Was it important for you, for your readers, to really understand you and your life in order to get that message, in order to change the narrative?

Sefakor: Thank you so much. Sure! As much as I walked through the lives of my disability journey, I realized that the stories that we carry are very powerful.

And as much as I work across the globe, with organizations, working with people on disability studies, that is the EPD Africa (which actually is my background). As much as I work with students across the world, whether they have disability or not: I also see the connection. So I work also with parents.  I meet parents with disabilities who have children with disabilities. And of course working with what: caregivers or support systems, people who are helping us. I realized that every part of my life has touched base on all these in agencies, I will call them. Or institutions or groups of people. And that is why at some points I give you those recommendations: give it to parent, give it to people with disabilities, teachers, policymakers, you know.

I work with them and their stories are the same.

Their stories are the same in Ghana, Denmark, America — everywhere that I step my feet in terms of most of the time schooling, I face the same challenges. And I connect the dots that the same challenges are still in existence.
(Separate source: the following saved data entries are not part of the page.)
(** One more answer is registered. *)
Lemma told_answer csr0 csr now answers i info err w :
  told csr0 csr now answers → answers !! i = Some (info, None) →
  told csr0 (register_answer Now env Exist w csr info now err) now (<[i := (info, Some err)]> answers).
Proof.
  intros [He Hr Hb Hbl] Hi.
  destruct (register_answer_backoff w csr info now err Hb) as (Hb' & Hnew & Hold).
  split; [|by apply (register_answer_expected w csr info now err "")|done|].
  - intros id. destruct (register_answer_expected w csr info now err id Hr) as [-> _].
    rewrite He, (foldr_sum_insert (amount id) answers i (info, None)) by done. change (amount id (info, None)) with 0. cbn [fst snd]. lia.
  - intros info' err' [j Hj]%list_elem_of_lookup Ht.
    apply list_lookup_insert_Some in Hj as [(_ & Heq & _)|[_ Hj]]; [injection Heq as <- ->; by apply Hnew|].
    apply Hold. eapply Hbl; [by eapply list_elem_of_lookup_2|done].
Qed.

(** *** What the cloud provider can answer for a group *)

Definition provider_answers (atomic : bool) info (err : option go_error) : Prop :=
  if atomic then
    (err ≠ Some cp_ErrNotImplemented ∧
     ∃ w w', AtomicIncreaseSize w (ScaleUpGroup info) (increase_of info) = (w', err)) ∨
    ((∃ w w', AtomicIncreaseSize w (ScaleUpGroup info) (increase_of info) = (w', Some cp_ErrNotImplemented)) ∧
     ∃ w w', IncreaseSize w (ScaleUpGroup info) (increase_of info) = (w', err))
  else ∃ w w', IncreaseSize w (ScaleUpGroup info) (increase_of info) = (w', err).

Lemma increaseSize_answers w info atomic :
  provider_answers atomic info
    (increaseSize IncreaseSize AtomicIncreaseSize w (ScaleUpGroup info) (increase_of info) atomic).2.
Proof.
  unfold increaseSize, provider_answers. destruct atomic.
  - destruct (AtomicIncreaseSize w _ _) as [w1 err] eqn:Ha. case_bool_decide as He.
    + right. subst. split; [by eexists _, _|].
      destruct (IncreaseSize w1 _ _) as [w2 err'] eqn:Hi. by exists w1, w2.
    + left. split; [done|by eexists _, _].
  - destruct (IncreaseSize w _ _) as [w2 err'] eqn:Hi. by exists w, w2.
Qed.

(** The answers of a plan: which groups were asked, and with which error each of
    them failed. *)
Definition answer_ok nodeInfos (atomic : bool) (a : answer) : Prop :=
  ∀ err, a.2 = Some err → is_Some (nodeInfos !! Id (ScaleUpGroup a.1)) ∧ provider_answers atomic a.1 err.

Definition failure (a : answer) : option (AutoscalerError * NodeGroup) :=
  match a.2 with Some err => (λ e, (e, ScaleUpGroup a.1)) <$> call_error a.1 err | None => None end.

(** *** One after the other *)

Definition unasked (infos : list ScaleUpInfo) : list answer := (λ info, (info, None)) <$> infos.
(* ===== verification/ScaleUpPods.v ===== *)
(** The pods of a scale-up (src/pkg/core/scaleup/orchestrator/orchestrator.go,
    skippedreasons.go, rejectedreasons.go): which node groups could host each
    group of equivalent pods, and what is reported of the pods that stay
    unschedulable. *)
From stdpp Require Import prelude gmap strings list numbers fin_maps.
From S2P Require Import Prelude Api Quotas Drain Framework ClusterSnapshot Balancing.
Local Open Scope Z_scope.
Local Open Scope ca_scope.

(** ** Reasons *)

(** [status.Reasons]: an error of the scheduler, or why a node group was skipped
    or rejected. *)
Inductive Reasons : Type :=
| SchedulingReasons (e : SchedulingError)
| SkippedReasons (messages : list string)
| RejectedReasons (messages : list string)
| MaxResourceLimitReached (messages resources : list string).

Definition NewSkippedReasons (m : string) : Reasons := SkippedReasons [m].
Definition NewRejectedReasons (m : string) : Reasons := RejectedReasons [m].

Definition BackoffReason : Reasons := NewSkippedReasons "in backoff after failed scale-up".
Definition MaxLimitReachedReason : Reasons := NewSkippedReasons "max node group size reached".
Definition NotReadyReason : Reasons := NewSkippedReasons "not ready for scale-up".
Definition AllOrNothingReason : Reasons :=
  NewRejectedReasons "not all pods would fit and scale-up is using all-or-nothing strategy".
Definition ExpansionOptionsFilteredOutReason : Reasons :=
  NewRejectedReasons "expansion options filtered out and no longer considered".
Definition ScaleUpExecutionErrorReason : Reasons := NewRejectedReasons "scale-up execution failed".

(** The resources are those of a set, in any order. *)
Definition NewMaxResourceLimitReached `{GR : GoRange} (quote : string → string)
    (exceededQuotas : list ExceededQuota) : Reasons :=
  let '(messages, resources) :=
    foldl (λ (st : list string * gmap string unit) quota,
      (st.1 ++ ["exceeded quota: " +:+ quote (ExceededID quota) +:+ ", resources: " +:+
                String.concat ", " (ExceededResources quota)],
       foldl (λ s r, <[r := tt]> s) st.2 (ExceededResources quota)))
      ([], ∅) exceededQuotas in
  MaxResourceLimitReached messages (go_range resources).*1.

(** ** Groups of equivalent pods *)

(** [equivalence.PodGroup], by the fields of the pods the scheduler sees. *)
Record PodGroup : Type := mkPodGroup {
  GroupPods : list Pod;
  SchedulingErrors : gmap string Reasons;
  SchedulableGroups : list string;
  Schedulable : bool
}.

Record NoScaleUpInfo : Type := mkNoScaleUp {
  NoScaleUpPod : Pod;
  RejectedNodeGroups : gmap string Reasons;
  SkippedNodeGroups : gmap string Reasons
}.

Definition PodGroup_Clone (eg : PodGroup) : PodGroup :=
  mkPodGroup (GroupPods eg) (SchedulingErrors eg) (SchedulableGroups eg) (Schedulable eg).

Definition set_group (eg : PodGroup) errors groups schedulable : PodGroup :=
  mkPodGroup (GroupPods eg) errors groups schedulable.

Definition mark_all_step (reason : Reasons) (eg : PodGroup) : PodGroup :=
  if Schedulable eg then
    set_group eg (foldl (λ m sg, <[sg := reason]> m) (SchedulingErrors eg) (SchedulableGroups eg))
      (SchedulableGroups eg) false
  else eg.

Definition markAllGroupsAsUnschedulable (egs : list PodGroup) (reason : Reasons) : list PodGroup :=
  mark_all_step reason <$> egs.

Definition mark_failed_step (failedGroups : gset string) (reason : Reasons) (eg : PodGroup) : PodGroup :=
  if negb (Schedulable eg) || (⟪ SchedulableGroups eg ⟫ =? 0) then eg
  else
    let '(errors, allFailed) :=
      foldl (λ (st : gmap string Reasons * bool) sg,
        if decide (sg ∈ failedGroups) then (<[sg := reason]> st.1, st.2) else (st.1, false))
        (SchedulingErrors eg, true) (SchedulableGroups eg) in
    set_group eg errors (SchedulableGroups eg) (if allFailed then false else Schedulable eg).

Definition markFailedGroupsAsUnschedulable (egs : list PodGroup) (failedGroups : gset string)
    (reason : Reasons) : list PodGroup :=
  mark_failed_step failedGroups reason <$> egs.

(** One after the other, the groups after the first that failed were not tried. *)
Definition buildFailedGroupsMap (ParallelScaleUp : bool) (failedNodeGroups : list NodeGroup)
    (scaleUpInfos : list ScaleUpInfo) : gset string :=
  let failedGroupsMap : gset string := foldl (λ m ng, {[Id ng]} ∪ m) ∅ failedNodeGroups in
  match ParallelScaleUp, failedNodeGroups with
  | false, [failed] =>
      match list_find (λ sui, Id (ScaleUpGroup sui) = Id failed) scaleUpInfos with
      | Some (failedIdx, _) =>
          foldl (λ m sui, {[Id (ScaleUpGroup sui)]} ∪ m) failedGroupsMap (drop (S failedIdx) scaleUpInfos)
      | None => failedGroupsMap
      end
  | _, _ => failedGroupsMap
  end.

(** [slices.Index]. *)
Definition index_of (l : list string) (x : string) : option nat := fst <$> list_find (eq x) l.

Definition patch_step (oldId newId : string) (eg : PodGroup) : PodGroup :=
  let groups := match index_of (SchedulableGroups eg) oldId with
                | Some i => <[i := newId]> (SchedulableGroups eg)
                | None => SchedulableGroups eg
                end in
  let errors := match SchedulingErrors eg !! oldId with
                | Some err => delete oldId (<[newId := err]> (SchedulingErrors eg))
                | None => SchedulingErrors eg
                end in
  set_group eg errors groups (Schedulable eg).

Definition patchPodEquivalenceGroupsId (egs : list PodGroup) (oldId newId : string) : list PodGroup :=
  if bool_decide (oldId = newId) then egs else patch_step oldId newId <$> egs.

Definition delete_id_step (id : string) (eg : PodGroup) : PodGroup :=
  let groups := match index_of (SchedulableGroups eg) id with
                | Some i => take i (SchedulableGroups eg) ++ drop (S i) (SchedulableGroups eg)
                | None => SchedulableGroups eg
                end in
  set_group eg (delete id (SchedulingErrors eg)) groups (Schedulable eg).

Definition deletePodEquivalenceGroupsId (egs : list PodGroup) (id : string) : list PodGroup :=
  delete_id_step id <$> egs.

(** [estimator.PodEquivalenceGroup]: the pods of a group; its exemplar is a
    pointer to the first one, and pods are told apart by their fields. *)
Abbreviation Peg := (list Pod).

Definition matchingSchedulablePodGroups (podGroups similarPodGroups : list Peg) : bool :=
  let schedulableSamplePods := (λ (g : Peg), head g) <$> similarPodGroups in
  forallb (λ (g : Peg), bool_decide (head g ∈ schedulableSamplePods)) podGroups.

Definition GetPodsAwaitingEvaluation (egs : list PodGroup) (bestOption : string) : list Pod :=
  foldl (λ awaits eg,
    if Schedulable eg then
      match SchedulingErrors eg !! bestOption with
      | Some _ => awaits ++ GroupPods eg
      | None => awaits
      end
    else awaits) [] egs.

Definition findSkippedNodeGroupsSatisfyingPodPredicates `{GR : GoRange} (eg : PodGroup)
    (skipped : gmap string Reasons) : gmap string Reasons :=
  foldl (λ m kr, match SchedulingErrors eg !! kr.1 with
                 | None => <[kr.1 := kr.2]> m
                 | Some _ => m
                 end) ∅ (go_range skipped).

Section schedulable.
Context {S Slice CSI : Type} `{SchedNodeInfo S} {T : Type} `{!ClusterSnapshot S Slice CSI T} `{GR : GoRange}.
Abbreviation NI := (NodeInfo S Slice CSI).
Implicit Types (snap : T) (egs : list PodGroup) (nodeGroup : NodeGroup) (nodeInfo : NI).

(** One group of pods is tried on the template node; [None] is the panic on a
    group without pods. *)
Definition schedulable_step nodeGroup nodeInfo snap (eg : PodGroup)
    : option (T * PodGroup * option Peg) :=
  match GroupPods eg with
  | [] => None
  | samplePod :: _ =>
      match CheckPredicates snap samplePod (NodeName nodeInfo) with
      | (snap, None) =>
          Some (snap, set_group eg (SchedulingErrors eg) (SchedulableGroups eg ++ [Id nodeGroup]) true,
                Some (GroupPods eg))
      | (snap, Some err) =>
          Some (snap, set_group eg (<[Id nodeGroup := SchedulingReasons err]> (SchedulingErrors eg))
                        (SchedulableGroups eg) (Schedulable eg), None)
      end
  end.

Fixpoint schedulable_loop nodeGroup nodeInfo snap egs : option (T * list PodGroup * list Peg) :=
  match egs with
  | [] => Some (snap, [], [])
  | eg :: egs =>
      match schedulable_step nodeGroup nodeInfo snap eg with
      | None => None
      | Some (snap, eg, peg) =>
          match schedulable_loop nodeGroup nodeInfo snap egs with
          | None => None
          | Some (snap, egs, pegs) => Some (snap, eg :: egs, option_list peg ++ pegs)
          end
      end
  end.

Definition SchedulablePodGroups snap egs nodeGroup nodeInfo : option (T * list PodGroup * list Peg) :=
  match AddNodeInfo (Fork snap) nodeInfo with
  | (snap, Some _) => Some (Revert snap, egs, [])
  | (snap, None) =>
      match schedulable_loop nodeGroup nodeInfo snap egs with
      | None => None
      | Some (snap, egs, pegs) => Some (Revert snap, egs, pegs)
      end
  end.

(** ** What is reported *)

(** The simulation for the skipped node groups; the groups are clones. *)
Fixpoint skipped_loop (nodeInfos : gmap string NI) (skipped : gmap string Reasons) snap egs
    (nodeGroups : list NodeGroup) : option (T * list PodGroup) :=
  match nodeGroups with
  | [] => Some (snap, egs)
  | nodeGroup :: nodeGroups =>
      match skipped !! Id nodeGroup, nodeInfos !! Id nodeGroup with
      | Some _, Some nodeInfo =>
          match SchedulablePodGroups snap egs nodeGroup nodeInfo with
          | None => None
          | Some (snap, egs, _) => skipped_loop nodeInfos skipped snap egs nodeGroups
          end
      | _, _ => skipped_loop nodeInfos skipped snap egs nodeGroups
      end
  end.

Definition no_scale_up (skipped : PodGroup → gmap string Reasons) (eg : PodGroup) : list NoScaleUpInfo :=
  (λ pod, mkNoScaleUp pod (SchedulingErrors eg) (skipped eg)) <$> GroupPods eg.

Definition getRemainingPodsConsideringSkippedNodeGroups snap egs (nodeGroups : list NodeGroup)
    (skipped : gmap string Reasons) (nodeInfos : gmap string NI) : option (T * list NoScaleUpInfo) :=
  match skipped_loop nodeInfos skipped snap egs nodeGroups with
  | None => None
  | Some (snap, egs) =>
      Some (snap, foldl (λ remaining eg, remaining ++
              no_scale_up (λ eg, findSkippedNodeGroupsSatisfyingPodPredicates eg skipped) eg) [] egs)
  end.

Definition GetRemainingPods (ScaleUpSimulationForSkippedNodeGroupsEnabled : bool) snap egs
    (nodeGroups : list NodeGroup) (skipped : gmap string Reasons) (nodeInfos : gmap string NI)
    : option (T * list NoScaleUpInfo) :=
  if negb ScaleUpSimulationForSkippedNodeGroupsEnabled then
    Some (snap, foldl (λ remaining eg,
      if Schedulable eg then remaining else remaining ++ no_scale_up (λ _, skipped) eg) [] egs)
  else
    let nonSchedulableEgs := foldl (λ l eg, if negb (Schedulable eg) then l ++ [PodGroup_Clone eg] else l) [] egs in
    getRemainingPodsConsideringSkippedNodeGroups snap nonSchedulableEgs nodeGroups skipped nodeInfos.
End schedulable.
So, I just bring my life naturally. Because as much as I talk to people, most of the time about the things that I go through, some people don’t really believe that. They always ask me, “Hey, you still have a smile on your face.” You know? That is it, because  when people are connected to the realities on the ground of my life, they cannot connect the dots.

“How come you are still happy?” Or “How come you made it to this level?”

And for me, changing the narratives, it’s about making sure that people don’t state it that when you are a person with disability, you are a cursed object or a negative thing that everybody thinks about.

And for me — again, to be a doctor today, I know most people doubt that as much as they see me on my scooter, they make trash of me most of the time. And so I give them my business card, or until I engage them to say hello, and we talk at length. About five minutes in they know that, “Oh, you are this person.”

So changing the narrative is so huge for me that I just want to make sure that we don’t continue the lifestyle of people with disability like this. We don’t make life very much miserable for them.

Because we people with disabilities, we are happy with ourselves. We are so happy with our life by the outside world. That is why to me, as I always say, it’s a social construct. As much as we know that everything around us society is disabling us.

So using this book, I don’t only think it is for schools –even though I’m into education. I make sure that it gets to families. It gets to offices, that it can sit down and just read a paragraph, or a chapter and answer the questions that I bring to them closely, which are very much unique in this book because in every chapter I draw you to the realities of the lives of people with disabilities.

And then you can connect to reach maybe in your community and change your lifestyle as a person, and see what best you can do. If you are able to answer those questions, maybe that will be the beginning of the discussion. To make it closer to people.

You know, it’s a taboo topic. Nobody wants to talk about it, but this book starts the conversation.

That is why I say it is our message: it’s my story but I think it is a message to all of us that anybody can just use this book.

Even I have a family right now. They are reading it to just educate themselves. So that is how far I see this going. It’s not only in educational system. Yeah, and our medical department, because, I mean, you know, [in the book] I touch base on hospital-like things that happen to me. That is another angle that we have to work through seriously in terms of connecting people with disabilities too.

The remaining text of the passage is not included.